Task brief ▸
Every record must be written out once more, with nothing added or omitted.

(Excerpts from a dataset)
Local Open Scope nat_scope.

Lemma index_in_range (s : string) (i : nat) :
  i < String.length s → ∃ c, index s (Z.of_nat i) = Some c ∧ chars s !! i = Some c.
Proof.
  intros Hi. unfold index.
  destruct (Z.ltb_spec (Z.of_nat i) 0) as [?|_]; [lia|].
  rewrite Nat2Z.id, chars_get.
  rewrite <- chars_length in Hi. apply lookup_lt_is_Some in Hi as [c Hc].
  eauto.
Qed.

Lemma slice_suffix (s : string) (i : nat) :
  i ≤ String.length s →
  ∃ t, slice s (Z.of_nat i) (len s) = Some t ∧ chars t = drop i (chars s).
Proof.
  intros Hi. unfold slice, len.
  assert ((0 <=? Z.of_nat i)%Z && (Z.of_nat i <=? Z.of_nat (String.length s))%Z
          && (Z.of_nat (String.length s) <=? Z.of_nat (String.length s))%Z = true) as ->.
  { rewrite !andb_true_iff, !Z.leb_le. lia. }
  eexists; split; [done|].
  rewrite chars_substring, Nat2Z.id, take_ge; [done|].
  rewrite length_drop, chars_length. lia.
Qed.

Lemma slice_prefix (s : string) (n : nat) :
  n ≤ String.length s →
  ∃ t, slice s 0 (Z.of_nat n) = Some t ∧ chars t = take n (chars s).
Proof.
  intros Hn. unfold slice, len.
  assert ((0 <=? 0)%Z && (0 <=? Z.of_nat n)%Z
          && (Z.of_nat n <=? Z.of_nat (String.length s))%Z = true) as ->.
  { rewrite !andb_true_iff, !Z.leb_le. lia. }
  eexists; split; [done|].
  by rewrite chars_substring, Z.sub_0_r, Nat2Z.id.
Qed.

Response ▸
Local Open Scope nat_scope.

Lemma index_in_range (s : string) (i : nat) :
  i < String.length s → ∃ c, index s (Z.of_nat i) = Some c ∧ chars s !! i = Some c.
Proof.
  intros Hi. unfold index.
  destruct (Z.ltb_spec (Z.of_nat i) 0) as [?|_]; [lia|].
  rewrite Nat2Z.id, chars_get.
  rewrite <- chars_length in Hi. apply lookup_lt_is_Some in Hi as [c Hc].
  eauto.
Qed.

Lemma slice_suffix (s : string) (i : nat) :
  i ≤ String.length s →
  ∃ t, slice s (Z.of_nat i) (len s) = Some t ∧ chars t = drop i (chars s).
Proof.
  intros Hi. unfold slice, len.
  assert ((0 <=? Z.of_nat i)%Z && (Z.of_nat i <=? Z.of_nat (String.length s))%Z
          && (Z.of_nat (String.length s) <=? Z.of_nat (String.length s))%Z = true) as ->.
  { rewrite !andb_true_iff, !Z.leb_le. lia. }
  eexists; split; [done|].
  rewrite chars_substring, Nat2Z.id, take_ge; [done|].
  rewrite length_drop, chars_length. lia.
Qed.

Lemma slice_prefix (s : string) (n : nat) :
  n ≤ String.length s →
  ∃ t, slice s 0 (Z.of_nat n) = Some t ∧ chars t = take n (chars s).
Proof.
  intros Hn. unfold slice, len.
  assert ((0 <=? 0)%Z && (0 <=? Z.of_nat n)%Z
          && (Z.of_nat n <=? Z.of_nat (String.length s))%Z = true) as ->.
  { rewrite !andb_true_iff, !Z.leb_le. lia. }
  eexists; split; [done|].
  by rewrite chars_substring, Z.sub_0_r, Nat2Z.id.
Qed.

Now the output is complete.